Collected data
Start of Block

Lemma bytes_cmp_bits l1 l2 :
  Forall is_byte l1 -> Forall is_byte l2 -> length l1 = length l2 ->
  bytes_cmp l1 l2 = bits_cmp (abits l1) (abits l2).
Proof.
  revert l2. induction l1 as [|x l1 IH]; intros [|y l2] H1 H2 E; [done..|]. injection E as E.
  apply Forall_cons in H1 as [Hx H1]. apply Forall_cons in H2 as [Hy H2].
  rewrite !abits_cons, bits_cmp_app by done. cbn [bytes_cmp].
  rewrite bits_cmp_bval, !bits8_val by done. rewrite <- IH by done. unfold numcmp.
  destruct (Z.eqb_spec x y) as [->|]; [by rewrite Z.ltb_irrefl|].
  destruct (Z.ltb_spec x y); [done|]. destruct (Z.ltb_spec y x); [done|lia].
Qed.

(** ** The functions in terms of bits *)
Lemma byte_lookup bs o b : bs !! o = Some b -> byte bs (Z.of_nat o) = Ret b.
Proof.
  intros Hb. unfold byte. rewrite block_get_lookup, Nat2Z.id by lia. by rewrite Hb.
Qed.

Lemma byte_at bs i b : 0 <= i -> bs !! Z.to_nat i = Some b -> byte bs i = Ret b.
Proof. intros Hi Hb. rewrite <- (Z2Nat.id i) by done. by apply byte_lookup. Qed.

Lemma maskbit_nth s : (s <= 8)%nat -> maskbit (Z.of_nat s) = Ret (nth s maskbits 0).
Proof. intros Hs. do 9 (destruct s as [|s]; [done|]). lia. Qed.

Lemma read_bytes_take bs n :
  0 <= n <= Z.of_nat (length bs) -> read_bytes bs 0 n = Ret (take (Z.to_nat n) bs).
Proof. intros H. unfold read_bytes. rewrite block_read_Some by lia. done. Qed.

(** Where the length of a prefix falls: byte [o], bit [s] *)
Lemma prefix_wf_split p :
  prefix_wf p -> exists o s b,
    prefixlen p = 8 * Z.of_nat o + Z.of_nat s /\ (s < 8)%nat /\ u p !! o = Some b /\ is_byte b /\
    prefixlen p / 8 = Z.of_nat o /\ prefixlen p mod 8 = Z.of_nat s.
Proof.
  intros [Hb Hs Hl]. pose proof (Z.div_mod (prefixlen p) 8 ltac:(done)).
  pose proof (Z.mod_pos_bound (prefixlen p) 8 ltac:(done)).
  destruct (lookup_lt_is_Some_2 (u p) (Z.to_nat (prefixlen p / 8))) as [b Eb]; [lia|].
  exists (Z.to_nat (prefixlen p / 8)), (Z.to_nat (prefixlen p mod 8)), b.
  pose proof (proj1 (Forall_lookup _ _) Hb _ _ Eb). split_and!; try done; lia.
Qed.

Lemma length_net p : prefix_wf p -> Z.of_nat (length (net p)) = prefixlen p.
Proof.
  intros [Hb Hs Hl]. unfold net. rewrite length_take, length_abits. lia.
Qed.

Lemma prefix_bit_eq bs len b :
  0 <= len -> abits bs !! Z.to_nat len = Some b -> prefix_bit bs len = Ret (Z.b2z b).
Proof.
  intros Hl Hb. pose proof (Z.div_mod len 8 ltac:(done)).
  pose proof (Z.mod_pos_bound len 8 ltac:(done)).
  pose proof (lookup_lt_Some _ _ _ Hb) as Hlt. rewrite length_abits in Hlt.
  destruct (lookup_lt_is_Some_2 bs (Z.to_nat (len / 8))) as [x Ex]; [lia|].
  unfold prefix_bit. rewrite (byte_at _ _ x) by (done || lia). cbn [mbind res_bind]. f_equal.
  replace (Z.to_nat len) with (8 * Z.to_nat (len / 8) + Z.to_nat (len mod 8))%nat in Hb by lia.
  rewrite (lookup_abits _ _ _ x) in Hb by (done || lia). injection Hb as <-.
  rewrite Z2Nat.id by lia. change 1 with (Z.ones 1). rewrite Z.land_ones by done.
  rewrite <- Z.bit0_mod, Z.shiftr_spec by done. do 2 f_equal.
Qed.

Lemma same_bytes_eq np pp o :
  (o <= length np)%nat -> (o <= length pp)%nat ->
  same_bytes np pp o = Ret (bool_decide (take o np = take o pp)).
Proof.
  induction o as [|o IH]; intros H1 H2; cbn [same_bytes].
  { by rewrite !take_0, bool_decide_true. }
  destruct (lookup_lt_is_Some_2 np o) as [x Ex]; [lia|].
  destruct (lookup_lt_is_Some_2 pp o) as [y Ey]; [lia|].
  rewrite (byte_lookup _ _ _ Ex), (byte_lookup _ _ _ Ey). cbn [mbind res_bind].
  rewrite (take_S_r _ _ _ Ex), (take_S_r _ _ _ Ey). destruct (Z.eqb_spec x y) as [->|Hne].
  - rewrite IH by lia. f_equal. apply bool_decide_ext. rewrite (inj_iff (.++ [y])). done.
  - rewrite bool_decide_false; [done|]. intros E. apply app_inj_2 in E as [_ [= ?]]; done.
Qed.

End of Block

■ **WHAT YOU WILL DO**: In the entries above, locate every line with the word "intros" and copy it.

■ **TASK RESPONSE**:
  revert l2. induction l1 as [|x l1 IH]; intros [|y l2] H1 H2 E; [done..|]. injection E as E.
  intros Hb. unfold byte. rewrite block_get_lookup, Nat2Z.id by lia. by rewrite Hb.
Proof. intros Hi Hb. rewrite <- (Z2Nat.id i) by done. by apply byte_lookup. Qed.
Proof. intros Hs. do 9 (destruct s as [|s]; [done|]). lia. Qed.
Proof. intros H. unfold read_bytes. rewrite block_read_Some by lia. done. Qed.
  intros [Hb Hs Hl]. pose proof (Z.div_mod (prefixlen p) 8 ltac:(done)).
  intros [Hb Hs Hl]. unfold net. rewrite length_take, length_abits. lia.
  intros Hl Hb. pose proof (Z.div_mod len 8 ltac:(done)).
  induction o as [|o IH]; intros H1 H2; cbn [same_bytes].
  - rewrite bool_decide_false; [done|]. intros E. apply app_inj_2 in E as [_ [= ?]]; done.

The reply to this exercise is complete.